# [Problem to solve]
Beginning with the line that contains "la_isContra a' = la_isContra a /\", copy each remaining line of the data below exactly.

*** Opening of Dataset records ***

Definition updateAccountSchema (i : UpdateAccountInput) : result UpdateAccountInput :=
  code ← z_opt z_text (ua_code i);
  name ← z_opt z_text (ua_name i);
  subtype ← z_opt (z_opt z_text) (ua_accountSubtype i);
  description ← z_opt (z_opt z_text) (ua_description i);
  actor ← z_user (ua_actorUserId i);
  request ← z_user (ua_requestId i);
  mret {| ua_ledgerAccountId := ua_ledgerAccountId i; ua_code := code; ua_name := name;
          ua_accountSubtype := subtype; ua_parentAccountId := ua_parentAccountId i;
          ua_isPostable := ua_isPostable i; ua_description := description;
          ua_actorUserId := actor; ua_requestId := request |}.

(** The assignments of the [update ledger_accounts] statement. *)
Definition apply_account_update (value : UpdateAccountInput) (now : Z) (a : LedgerAccount)
    : LedgerAccount :=
  {| la_id := la_id a; la_accountingBookId := la_accountingBookId a;
     la_code := default (la_code a) (ua_code value);
     la_name := default (la_name a) (ua_name value);
     la_accountType := la_accountType a;
     la_accountSubtype := default (la_accountSubtype a) (ua_accountSubtype value);
     la_parentAccountId := default (la_parentAccountId a) (ua_parentAccountId value);
     la_isPostable := default (la_isPostable a) (ua_isPostable value);
     la_isContra := la_isContra a; la_systemKey := la_systemKey a;
     la_currency := la_currency a;
     la_description := default (la_description a) (ua_description value);
     la_status := la_status a; la_createdAt := la_createdAt a; la_updatedAt := now |}.

Definition account_status_update (status : AccountStatus) (now : Z) (a : LedgerAccount)
    : LedgerAccount :=
  {| la_id := la_id a; la_accountingBookId := la_accountingBookId a; la_code := la_code a;
     la_name := la_name a; la_accountType := la_accountType a;
     la_accountSubtype := la_accountSubtype a; la_parentAccountId := la_parentAccountId a;
     la_isPostable := la_isPostable a; la_isContra := la_isContra a;
     la_systemKey := la_systemKey a; la_currency := la_currency a;
     la_description := la_description a; la_status := status;
     la_createdAt := la_createdAt a; la_updatedAt := now |}.

Definition updateAccount_body (value : UpdateAccountInput) : run LedgerAccount :=
  before ← loadAccount (ua_ledgerAccountId value);
  _ ← st_lift (z_opt textLiteral (ua_code value));
  _ ← st_lift (z_opt textLiteral (ua_name value));
  _ ← st_lift (z_opt textLiteral_opt (ua_accountSubtype value));
  _ ← st_lift (z_opt textLiteral_opt (ua_description value));
  _ ← match ua_parentAccountId value with
      | Some (Some p) =>
          parent ← loadAccount p;
          st_lift (throw_if (bool_decide (la_accountingBookId parent <> la_accountingBookId before))
                     AccountingValidationError)
      | _ => mret tt
      end;
  _ ← match ua_isPostable value with
      | Some false =>
          used ← st_gets (fun db => existsb (fun l => bool_decide (jl_ledgerAccountId l = la_id before))
                                      (db_lines db));
          st_lift (throw_if used AccountingValidationError)
      | _ => mret tt
      end;
  now ← st_gets db_now;
  _ ← Ledger.updateAccount (la_id before) (apply_account_update value now);
  after ← loadAccount (la_id before);
  _ ← audit_append (account_audit "accounting.account.updated" "ledger_account" (la_id before)
                      (ua_actorUserId value) (ua_requestId value));
  mret after.

Definition updateAccount (input : UpdateAccountInput) : run LedgerAccount :=
  value ← st_lift (updateAccountSchema input);
  transaction (updateAccount_body value).

Definition archiveAccount (ledgerAccountId : uuid) (actor request : option string)
    : run LedgerAccount :=
  transaction (
    before ← loadAccount ledgerAccountId;
    _ ← st_lift (throw_if (is_some (la_systemKey before)) LedgerImmutableError);
    if bool_decide (la_status before = AccountArchived) then mret before
    else
      now ← st_gets db_now;
      _ ← Ledger.updateAccount (la_id before) (account_status_update AccountArchived now);
      after ← loadAccount (la_id before);
      _ ← audit_append (account_audit "accounting.account.archived" "ledger_account"
                          (la_id before) actor request);
      mret after).

Definition reactivateAccount (ledgerAccountId : uuid) (actor request : option string)
    : run LedgerAccount :=
  transaction (
    before ← loadAccount ledgerAccountId;
    if bool_decide (la_status before = AccountActive) then mret before
    else
      now ← st_gets db_now;
      _ ← Ledger.updateAccount (la_id before) (account_status_update AccountActive now);
      after ← loadAccount (la_id before);
      _ ← audit_append (account_audit "accounting.account.reactivated" "ledger_account"
                          (la_id before) actor request);
      mret after).

(** ** Lookups *)
Definition findByCode (accountingBookId : uuid) (code : string) : run (option LedgerAccount) :=
  st_gets (find_account (fun a => bool_decide (la_accountingBookId a = accountingBookId)
                                  && String.eqb (la_code a) code)).

Definition findBySystemKey (accountingBookId : uuid) (systemKey : string)
    : run (option LedgerAccount) :=
  st_gets (find_account (fun a => bool_decide (la_accountingBookId a = accountingBookId)
                                  && opt_eqb (la_systemKey a) systemKey)).

Definition requireSystemAccount (accountingBookId : uuid) (systemKey : string)
    : run LedgerAccount :=
  row ← findBySystemKey accountingBookId systemKey;
  match row with None => st_throw AccountingNotFoundError | Some row => mret row end.

(** ** Closure *)
Lemma loadAccount_reads id : reads (loadAccount id).
Proof. unfold loadAccount. solve_respects. Qed.
Lemma assertBookExists_reads id : reads (assertBookExists id).
Proof. unfold assertBookExists. solve_respects. Qed.
#[export] Hint Resolve loadAccount_reads assertBookExists_reads : store.
#[export] Hint Resolve audit_append_step_ok insertAccount_step_ok : store.

Lemma seed_loop_step_ok book ordered byCode : respects step_ok (seed_loop book ordered byCode).
Proof. revert byCode. induction ordered as [|a l IH]; intros; simpl; solve_respects. Qed.
#[export] Hint Resolve seed_loop_step_ok : store.

Lemma seedDefaultChart_tx_ok book t actor request :
  always tx_ok (seedDefaultChart book t actor request).
Proof.
  apply transaction_tx_ok. unfold seedDefaultChart_body, seed. solve_respects.
Qed.

Lemma createAccount_tx_ok i : always tx_ok (createAccount i).
Proof.
  unfold createAccount. solve_respects. apply transaction_tx_ok.
  unfold createAccount_body. solve_respects.
Qed.

Lemma updateAccount_tx_ok i : always tx_ok (updateAccount i).
Proof.
  unfold updateAccount. solve_respects. apply transaction_tx_ok.
  unfold updateAccount_body. solve_respects. by apply updateAccount_step_ok.
Qed.

Lemma archiveAccount_tx_ok id actor request : always tx_ok (archiveAccount id actor request).
Proof. apply transaction_tx_ok. solve_respects. by apply updateAccount_step_ok. Qed.

Lemma reactivateAccount_tx_ok id actor request : always tx_ok (reactivateAccount id actor request).
Proof. apply transaction_tx_ok. solve_respects. by apply updateAccount_step_ok. Qed.

(** ** What an edit may change *)

(** [a'] is [a] after edits: the same account of the same book, of the same
    type, with the same system key, and a system account still active. *)
Definition same_account (a a' : LedgerAccount) : Prop :=
  la_id a' = la_id a /\ la_accountingBookId a' = la_accountingBookId a /\
  la_accountType a' = la_accountType a /\ la_systemKey a' = la_systemKey a /\
  la_isContra a' = la_isContra a /\
  (la_systemKey a <> None -> la_status a = AccountActive -> la_status a' = AccountActive).

Definition accounts_kept (db db' : Db) : Prop :=
  NoDup (la_id <$> db_accounts db) -> NoDup (la_id <$> db_accounts db') /\
  forall a, a ∈ db_accounts db -> exists a', a' ∈ db_accounts db' /\ same_account a a'.

#[export] Instance accounts_kept_preorder : PreOrder accounts_kept.
Proof.
  split.
  - intros db Hn. split; [done|]. intros a Ha. exists a. by repeat split.
  - intros x y z H1 H2 Hn. destruct (H1 Hn) as [N1 K1]. destruct (H2 N1) as [N2 K2].
    split; [done|]. intros a Ha. destruct (K1 a Ha) as (b & Hb & S1).
    destruct (K2 b Hb) as (c & Hc & S2). exists c. split; [done|].
    destruct S1 as (E1 & E2 & E3 & E4 & E5 & E6), S2 as (F1 & F2 & F3 & F4 & F5 & F6).
    repeat split; try congruence. intros. apply F6; [congruence|auto].
Qed.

*** Close of Dataset records ***

# [Your response]
  la_isContra a' = la_isContra a /\
  (la_systemKey a <> None -> la_status a = AccountActive -> la_status a' = AccountActive).

Definition accounts_kept (db db' : Db) : Prop :=
  NoDup (la_id <$> db_accounts db) -> NoDup (la_id <$> db_accounts db') /\
  forall a, a ∈ db_accounts db -> exists a', a' ∈ db_accounts db' /\ same_account a a'.

#[export] Instance accounts_kept_preorder : PreOrder accounts_kept.
Proof.
  split.
  - intros db Hn. split; [done|]. intros a Ha. exists a. by repeat split.
  - intros x y z H1 H2 Hn. destruct (H1 Hn) as [N1 K1]. destruct (H2 N1) as [N2 K2].
    split; [done|]. intros a Ha. destruct (K1 a Ha) as (b & Hb & S1).
    destruct (K2 b Hb) as (c & Hc & S2). exists c. split; [done|].
    destruct S1 as (E1 & E2 & E3 & E4 & E5 & E6), S2 as (F1 & F2 & F3 & F4 & F5 & F6).
    repeat split; try congruence. intros. apply F6; [congruence|auto].
Qed.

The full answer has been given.